> _What to do_: Using the material below, print the line that contains "intros H Hnd;", the line that contains "intros Hall.", and every line in between, exactly and nothing else.

> _Supplied information_:
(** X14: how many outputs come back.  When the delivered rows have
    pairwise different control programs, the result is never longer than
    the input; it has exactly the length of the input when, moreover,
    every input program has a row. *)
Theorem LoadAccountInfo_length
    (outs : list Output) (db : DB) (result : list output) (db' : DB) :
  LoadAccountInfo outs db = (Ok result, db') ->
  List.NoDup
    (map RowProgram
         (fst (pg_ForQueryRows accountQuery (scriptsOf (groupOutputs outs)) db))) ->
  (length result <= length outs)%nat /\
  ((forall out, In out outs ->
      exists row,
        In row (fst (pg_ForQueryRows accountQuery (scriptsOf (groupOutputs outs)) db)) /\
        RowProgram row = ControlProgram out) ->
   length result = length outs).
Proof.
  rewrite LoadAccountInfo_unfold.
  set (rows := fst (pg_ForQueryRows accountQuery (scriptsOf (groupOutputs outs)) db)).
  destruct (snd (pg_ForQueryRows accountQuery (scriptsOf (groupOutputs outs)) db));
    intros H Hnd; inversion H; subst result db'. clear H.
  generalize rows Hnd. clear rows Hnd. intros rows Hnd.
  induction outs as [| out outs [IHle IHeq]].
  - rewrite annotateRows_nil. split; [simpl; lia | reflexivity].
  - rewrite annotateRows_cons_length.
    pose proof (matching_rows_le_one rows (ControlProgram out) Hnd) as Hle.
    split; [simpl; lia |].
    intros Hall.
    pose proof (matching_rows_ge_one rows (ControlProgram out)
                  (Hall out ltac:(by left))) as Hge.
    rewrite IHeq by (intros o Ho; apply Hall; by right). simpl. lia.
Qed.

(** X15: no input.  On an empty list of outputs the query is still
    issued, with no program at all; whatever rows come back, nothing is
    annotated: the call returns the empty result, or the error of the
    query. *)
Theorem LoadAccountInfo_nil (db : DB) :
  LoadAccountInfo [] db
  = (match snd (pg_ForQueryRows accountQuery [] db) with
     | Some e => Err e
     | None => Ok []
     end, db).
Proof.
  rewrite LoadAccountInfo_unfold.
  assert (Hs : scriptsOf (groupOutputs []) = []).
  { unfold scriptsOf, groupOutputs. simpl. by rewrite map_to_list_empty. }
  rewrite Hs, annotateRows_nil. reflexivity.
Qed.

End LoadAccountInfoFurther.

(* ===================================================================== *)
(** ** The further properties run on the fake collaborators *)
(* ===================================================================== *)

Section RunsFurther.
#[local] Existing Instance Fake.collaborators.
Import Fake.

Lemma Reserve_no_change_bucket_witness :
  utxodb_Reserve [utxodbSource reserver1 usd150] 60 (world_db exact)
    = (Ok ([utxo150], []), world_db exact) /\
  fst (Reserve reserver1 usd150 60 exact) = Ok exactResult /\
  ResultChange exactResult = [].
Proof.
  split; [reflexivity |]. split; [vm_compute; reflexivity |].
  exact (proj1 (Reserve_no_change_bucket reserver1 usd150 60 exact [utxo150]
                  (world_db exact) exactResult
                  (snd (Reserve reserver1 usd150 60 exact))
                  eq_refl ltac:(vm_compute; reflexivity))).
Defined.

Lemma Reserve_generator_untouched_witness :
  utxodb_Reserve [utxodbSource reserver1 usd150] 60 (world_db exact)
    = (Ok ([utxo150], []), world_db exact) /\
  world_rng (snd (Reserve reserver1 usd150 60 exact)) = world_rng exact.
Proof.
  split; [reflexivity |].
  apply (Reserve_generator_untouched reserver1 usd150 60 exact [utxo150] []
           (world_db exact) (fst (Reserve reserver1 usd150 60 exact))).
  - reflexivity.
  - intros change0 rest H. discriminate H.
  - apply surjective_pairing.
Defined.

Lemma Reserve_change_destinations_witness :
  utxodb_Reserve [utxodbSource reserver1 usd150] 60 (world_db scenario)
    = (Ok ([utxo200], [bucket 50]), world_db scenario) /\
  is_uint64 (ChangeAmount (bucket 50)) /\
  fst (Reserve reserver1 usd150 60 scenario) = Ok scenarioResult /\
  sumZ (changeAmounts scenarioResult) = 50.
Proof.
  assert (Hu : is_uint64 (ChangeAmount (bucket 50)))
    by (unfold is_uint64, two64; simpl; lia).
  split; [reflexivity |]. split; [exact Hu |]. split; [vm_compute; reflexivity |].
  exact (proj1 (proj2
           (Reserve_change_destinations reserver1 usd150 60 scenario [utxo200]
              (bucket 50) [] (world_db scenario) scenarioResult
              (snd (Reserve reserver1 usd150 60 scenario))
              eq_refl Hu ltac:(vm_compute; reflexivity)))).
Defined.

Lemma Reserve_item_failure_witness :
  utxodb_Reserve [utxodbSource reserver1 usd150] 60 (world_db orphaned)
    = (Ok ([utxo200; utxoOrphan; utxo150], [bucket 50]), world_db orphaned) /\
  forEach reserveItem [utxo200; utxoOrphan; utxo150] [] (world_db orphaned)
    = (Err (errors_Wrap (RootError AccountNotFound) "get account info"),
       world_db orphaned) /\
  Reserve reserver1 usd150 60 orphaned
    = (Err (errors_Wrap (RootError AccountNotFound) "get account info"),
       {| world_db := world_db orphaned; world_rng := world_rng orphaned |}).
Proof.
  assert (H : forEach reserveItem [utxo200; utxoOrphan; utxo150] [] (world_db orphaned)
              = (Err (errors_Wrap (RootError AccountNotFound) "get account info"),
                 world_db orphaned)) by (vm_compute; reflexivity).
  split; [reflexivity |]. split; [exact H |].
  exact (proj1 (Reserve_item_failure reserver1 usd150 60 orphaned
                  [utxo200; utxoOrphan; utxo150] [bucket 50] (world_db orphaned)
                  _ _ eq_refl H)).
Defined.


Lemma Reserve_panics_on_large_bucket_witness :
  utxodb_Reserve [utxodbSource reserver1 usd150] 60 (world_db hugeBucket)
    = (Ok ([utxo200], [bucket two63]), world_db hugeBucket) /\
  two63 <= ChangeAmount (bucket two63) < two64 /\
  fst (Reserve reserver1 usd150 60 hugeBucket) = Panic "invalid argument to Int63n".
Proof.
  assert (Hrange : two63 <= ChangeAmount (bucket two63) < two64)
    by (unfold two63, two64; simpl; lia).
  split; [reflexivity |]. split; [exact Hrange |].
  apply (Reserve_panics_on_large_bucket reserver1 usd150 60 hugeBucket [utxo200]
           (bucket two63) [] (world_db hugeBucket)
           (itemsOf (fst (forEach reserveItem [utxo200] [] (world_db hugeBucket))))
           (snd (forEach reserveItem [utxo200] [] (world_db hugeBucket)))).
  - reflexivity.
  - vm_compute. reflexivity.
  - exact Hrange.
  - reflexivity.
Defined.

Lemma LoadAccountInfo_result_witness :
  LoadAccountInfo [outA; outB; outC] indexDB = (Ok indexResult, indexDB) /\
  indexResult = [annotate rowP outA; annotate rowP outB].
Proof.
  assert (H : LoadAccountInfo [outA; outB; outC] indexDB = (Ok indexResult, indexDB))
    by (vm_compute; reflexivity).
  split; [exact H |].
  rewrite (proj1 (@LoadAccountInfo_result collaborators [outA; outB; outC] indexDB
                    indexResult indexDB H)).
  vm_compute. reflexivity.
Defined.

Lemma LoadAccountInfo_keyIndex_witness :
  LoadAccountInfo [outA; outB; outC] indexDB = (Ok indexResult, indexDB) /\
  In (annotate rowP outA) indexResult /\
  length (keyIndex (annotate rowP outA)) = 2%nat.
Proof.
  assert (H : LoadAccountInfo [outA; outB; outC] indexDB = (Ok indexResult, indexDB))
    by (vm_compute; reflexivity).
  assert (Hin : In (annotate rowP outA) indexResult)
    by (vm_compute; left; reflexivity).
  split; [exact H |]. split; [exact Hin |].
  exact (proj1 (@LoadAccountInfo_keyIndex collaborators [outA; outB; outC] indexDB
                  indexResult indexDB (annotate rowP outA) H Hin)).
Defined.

...

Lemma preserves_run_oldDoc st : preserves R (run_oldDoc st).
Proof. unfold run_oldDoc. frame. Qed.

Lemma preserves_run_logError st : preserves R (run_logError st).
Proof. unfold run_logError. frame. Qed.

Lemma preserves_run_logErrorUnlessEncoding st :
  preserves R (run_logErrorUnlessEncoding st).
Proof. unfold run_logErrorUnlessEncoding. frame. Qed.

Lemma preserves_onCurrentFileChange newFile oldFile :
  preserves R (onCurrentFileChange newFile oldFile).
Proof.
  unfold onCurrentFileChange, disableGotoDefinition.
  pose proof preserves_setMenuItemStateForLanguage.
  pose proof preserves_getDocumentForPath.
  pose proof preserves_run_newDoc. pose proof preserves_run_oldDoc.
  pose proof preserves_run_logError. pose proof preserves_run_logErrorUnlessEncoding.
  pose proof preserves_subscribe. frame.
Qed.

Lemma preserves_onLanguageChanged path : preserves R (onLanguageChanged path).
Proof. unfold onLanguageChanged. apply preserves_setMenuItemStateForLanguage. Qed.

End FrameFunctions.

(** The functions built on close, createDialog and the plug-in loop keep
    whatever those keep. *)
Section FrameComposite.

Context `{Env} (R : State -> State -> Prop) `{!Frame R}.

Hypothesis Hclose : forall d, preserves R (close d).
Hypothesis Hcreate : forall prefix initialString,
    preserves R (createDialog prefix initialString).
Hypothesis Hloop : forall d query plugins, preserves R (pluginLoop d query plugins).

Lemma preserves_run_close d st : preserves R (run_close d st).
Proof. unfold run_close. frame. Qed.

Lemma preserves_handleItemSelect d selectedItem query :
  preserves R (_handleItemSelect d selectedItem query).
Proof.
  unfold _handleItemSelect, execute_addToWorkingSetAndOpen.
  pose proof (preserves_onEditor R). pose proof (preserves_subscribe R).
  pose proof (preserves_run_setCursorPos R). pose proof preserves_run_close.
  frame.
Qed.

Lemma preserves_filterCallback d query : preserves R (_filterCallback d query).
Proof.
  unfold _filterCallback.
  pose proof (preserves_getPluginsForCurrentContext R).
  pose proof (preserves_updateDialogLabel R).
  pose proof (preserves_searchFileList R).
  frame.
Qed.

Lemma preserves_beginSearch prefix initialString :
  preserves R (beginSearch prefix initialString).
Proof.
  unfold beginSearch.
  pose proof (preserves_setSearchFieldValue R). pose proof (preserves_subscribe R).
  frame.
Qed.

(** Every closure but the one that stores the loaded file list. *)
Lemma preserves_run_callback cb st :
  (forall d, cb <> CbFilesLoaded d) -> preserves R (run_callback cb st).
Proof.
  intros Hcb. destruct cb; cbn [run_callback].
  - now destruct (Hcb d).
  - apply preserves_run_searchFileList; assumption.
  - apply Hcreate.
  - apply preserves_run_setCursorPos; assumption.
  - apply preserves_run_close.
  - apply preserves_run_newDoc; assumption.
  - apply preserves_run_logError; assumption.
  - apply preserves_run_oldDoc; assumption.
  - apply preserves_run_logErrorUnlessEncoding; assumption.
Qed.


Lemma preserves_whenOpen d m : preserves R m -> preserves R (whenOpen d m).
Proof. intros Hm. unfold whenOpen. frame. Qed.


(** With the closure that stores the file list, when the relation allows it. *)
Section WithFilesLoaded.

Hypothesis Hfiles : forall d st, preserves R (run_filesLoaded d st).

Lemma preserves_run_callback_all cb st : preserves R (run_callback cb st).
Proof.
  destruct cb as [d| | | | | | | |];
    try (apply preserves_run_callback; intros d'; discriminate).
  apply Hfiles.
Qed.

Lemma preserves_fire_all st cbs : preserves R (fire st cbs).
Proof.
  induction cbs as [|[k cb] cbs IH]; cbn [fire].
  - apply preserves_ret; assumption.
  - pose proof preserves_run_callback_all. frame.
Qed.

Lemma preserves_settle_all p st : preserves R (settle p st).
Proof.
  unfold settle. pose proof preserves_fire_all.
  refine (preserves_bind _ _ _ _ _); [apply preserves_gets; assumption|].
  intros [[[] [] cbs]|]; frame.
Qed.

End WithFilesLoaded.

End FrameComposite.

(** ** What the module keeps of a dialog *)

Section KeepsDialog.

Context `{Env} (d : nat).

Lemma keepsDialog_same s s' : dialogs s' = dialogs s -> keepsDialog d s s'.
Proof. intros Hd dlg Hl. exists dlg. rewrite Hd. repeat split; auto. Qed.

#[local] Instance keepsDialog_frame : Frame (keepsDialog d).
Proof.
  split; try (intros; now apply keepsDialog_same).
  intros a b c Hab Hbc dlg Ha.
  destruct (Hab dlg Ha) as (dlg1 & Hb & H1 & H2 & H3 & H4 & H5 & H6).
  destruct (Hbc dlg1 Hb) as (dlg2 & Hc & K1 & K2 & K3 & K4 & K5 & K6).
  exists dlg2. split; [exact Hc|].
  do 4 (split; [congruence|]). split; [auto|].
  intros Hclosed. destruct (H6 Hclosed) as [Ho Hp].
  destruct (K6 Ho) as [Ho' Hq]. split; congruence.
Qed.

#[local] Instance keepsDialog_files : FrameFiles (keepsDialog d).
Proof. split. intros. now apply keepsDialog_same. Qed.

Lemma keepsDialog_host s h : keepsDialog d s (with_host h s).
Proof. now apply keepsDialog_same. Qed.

> _Solution to the problem_:
    intros H Hnd; inversion H; subst result db'. clear H.
  generalize rows Hnd. clear rows Hnd. intros rows Hnd.
  induction outs as [| out outs [IHle IHeq]].
  - rewrite annotateRows_nil. split; [simpl; lia | reflexivity].
  - rewrite annotateRows_cons_length.
    pose proof (matching_rows_le_one rows (ControlProgram out) Hnd) as Hle.
    split; [simpl; lia |].
    intros Hall.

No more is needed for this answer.